After the review is finished, Amoco's general counsel, Steve Gates, will be based in London in a non-legal strategic planning role as BP Amoco's chief of staff.
BP's restructured panel will be complete by the end of the year, by which time the firm hopes to have completed its Amoco merger.
The merger is costing #102m in advisory and legal fees. Law firms include Linklaters and US firm Sullivan & Cromwell for BP, and Amoco's UK lawyers Freshfields and Wachtell Lipton Rosen & Katz. Sullivan & Cromwell is likely to remain BP's chief US lawyer.
Linklaters will almost certainly feature on the new panel. As well as advising on the Amoco merger, Linklaters is also BP's chief corporate legal adviser. And the firm has put senior partner Charles Allen-Jones on the merger team.
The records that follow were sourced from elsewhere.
(* ===== verification/Schemes.v ===== *)
(** Interfaces to the cryptographic libraries the repository calls.

    The primitives live outside the repository (hpqc's NIKE, KEM and signature
    schemes, bsaes, aez, hkdf, and the hash functions of Go's library), so each
    is a type class of operations, and what the callers rely on is a separate
    class of laws.  The components are defined over the operations alone; only
    the theorems that need a law ask for it. *)

From S2P Require Import Prelude.
From Stdlib Require Import ZArith Lia.
From stdpp Require Import prelude list strings.

(** ** hpqc [nike.Scheme] *)

Class Nike := {
  nike_PublicKey : Type;
  nike_PrivateKey : Type;
  nike_Name : string;
  nike_PublicKeySize : nat;
  (** [PublicKey.Bytes], [Scheme.UnmarshalBinaryPublicKey] and
      [NewEmptyPublicKey().FromBytes]. *)
  nike_Bytes : nike_PublicKey -> bytes;
  nike_UnmarshalBinaryPublicKey : bytes -> outcome nike_PublicKey;
  nike_FromBytes : bytes -> outcome nike_PublicKey;
  (** [PrivateKey.Public], [Scheme.DeriveSecret], [Scheme.GeneratePrivateKey]. *)
  nike_Public : nike_PrivateKey -> nike_PublicKey;
  nike_DeriveSecret : nike_PrivateKey -> nike_PublicKey -> bytes;
  nike_GeneratePrivateKey : bytes -> nike_PrivateKey;
  (** [Scheme.Blind], and the method [PublicKey.Blind] that updates its receiver. *)
  nike_Blind : nike_PublicKey -> nike_PrivateKey -> nike_PublicKey;
  nike_PublicKeyBlind : nike_PublicKey -> nike_PrivateKey -> outcome nike_PublicKey;
}.

(** A NIKE with blinding is a commutative action of private keys on public
    keys: key exchange and blinding are both the action, and encoding is
    faithful and of fixed size. *)
Class NikeLaws (N : Nike) : Prop := {
  nike_bytes_size pk : length (nike_Bytes pk) = nike_PublicKeySize;
  nike_unmarshal_bytes pk : nike_UnmarshalBinaryPublicKey (nike_Bytes pk) = Ok pk;
  nike_from_bytes pk : nike_FromBytes (nike_Bytes pk) = Ok pk;
  nike_derive_is_action sk pk : nike_DeriveSecret sk pk = nike_Bytes (nike_Blind pk sk);
  nike_blind_comm pk a b :
    nike_Blind (nike_Blind pk a) b = nike_Blind (nike_Blind pk b) a;
  nike_exchange a b : nike_Blind (nike_Public a) b = nike_Blind (nike_Public b) a;
  nike_pk_blind pk a : nike_PublicKeyBlind pk a = Ok (nike_Blind pk a);
}.

(** ** hpqc [kem.Scheme] *)

Class Kem := {
  kem_PublicKey : Type;
  kem_PrivateKey : Type;
  kem_Seed : Type;
  kem_Name : string;
  kem_CiphertextSize : nat;
  kem_Public : kem_PrivateKey -> kem_PublicKey;
  (** [Scheme.Encapsulate]: ciphertext and shared secret, for the randomness drawn. *)
  kem_Encapsulate : kem_Seed -> kem_PublicKey -> outcome (bytes * bytes);
  kem_Decapsulate : kem_PrivateKey -> bytes -> outcome bytes;
}.

Class KemLaws (K : Kem) : Prop := {
  kem_encapsulate_ok seed pk : exists ct ss, kem_Encapsulate seed pk = Ok (ct, ss);
  kem_ciphertext_size seed pk ct ss :
    kem_Encapsulate seed pk = Ok (ct, ss) -> length ct = kem_CiphertextSize;
  kem_decapsulate seed sk ct ss :
    kem_Encapsulate seed (kem_Public sk) = Ok (ct, ss) -> kem_Decapsulate sk ct = Ok ss;
}.

(** ** Symmetric primitives of the Sphinx packet format *)

Class SymPrims := {
  (** [hkdf.Expand(sha256.New, ikm, info)], reading [n] bytes. *)
  hkdf_expand : bytes -> bytes -> nat -> bytes;
  (** [sha512.Sum512_256]. *)
  sha512_256 : bytes -> bytes;
  (** HMAC-SHA256 of the written bytes under a key. *)
  hmac_sha256 : bytes -> bytes -> bytes;
  (** AES-CTR key stream of [n] bytes for a key and an IV. *)
  aes_ctr : bytes -> bytes -> nat -> bytes;
  (** [aez.Encrypt]/[aez.Decrypt] with no additional data and [tau = 0]. *)
  aez_encrypt : bytes -> bytes -> bytes -> bytes;
  aez_decrypt : bytes -> bytes -> bytes -> option bytes;
}.

Class SymPrimsLaws (S : SymPrims) : Prop := {
  hkdf_expand_length ikm info n : length (hkdf_expand ikm info n) = n;
  sha512_256_length msg : length (sha512_256 msg) = 32;
  hmac_length key msg : length (hmac_sha256 key msg) = 32;
  aes_ctr_length key iv n : length (aes_ctr key iv n) = n;
  aez_encrypt_length key iv m : length (aez_encrypt key iv m) = length m;
  aez_decrypt_encrypt key iv m : aez_decrypt key iv (aez_encrypt key iv m) = Some m;
  aez_decrypt_ok key iv c :
    exists m, aez_decrypt key iv c = Some m /\ aez_encrypt key iv m = c;
}.

(** ** hpqc [sign.Scheme] *)

Class Sign := {
  sign_PublicKey : Type;
  sign_PublicKeySize : nat;
  sign_MarshalBinary : sign_PublicKey -> outcome bytes;
  sign_UnmarshalBinaryPublicKey : bytes -> outcome sign_PublicKey;
}.

Class SignLaws (S : Sign) : Prop := {
  sign_marshal pk : exists b, sign_MarshalBinary pk = Ok b /\
    length b = sign_PublicKeySize /\ sign_UnmarshalBinaryPublicKey b = Ok pk;
}.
Although the team is led by David Cheyne, Allen-Jones' presence should bolster the impression of maximum client care before the panel is set.
Freshfields, acting for Amoco, is also thought to be angling for a place at the BP-Amoco table and has thrown senior partner Anthony Salz on to a team lead by Will Lawes.
"BP is clearly not the sort of appointment you would want to miss out on," says one Freshfields insider.
London and M4-corridor firm Morgan Cole is also expected to be on the panel because of its broad track record on downstream oil and gas work. And in Scotland, where BP has a massive 25 per cent of its assets, McGrigor Donald is also likely to remain the company's chief corporate Scots firm.
The panel will be split in two - one section for big-ticket corporate work, and another for niche areas such as commercial property, says Bevan.
While Linklaters has long enjoyed the lion's share of BP's legal work, other top names have also featured in the current list. These include: Clifford Chance, Herbert Smith, Ashurst Morris Crisp, Baker and McKenzie, Freshfields, Richards Butler, Dibb Lupton Alsop, and Nabarro Nathanson.
For niche work, firms include Sinclair Roche & Temperley and Clyde & Co for shipping, Masons for construction, Simmons & Simmons and Shoosmith & Harrison for employment, and Bird & Bird and Bristows for intellectual property.
Slaughter & May has worked for BP in the past but its loyalty to Shell is thought to conflict it out of many instructions.
For the firms who make it on to BP's panel, the future will be much more secure. For those who do not, it could be bleak indeed.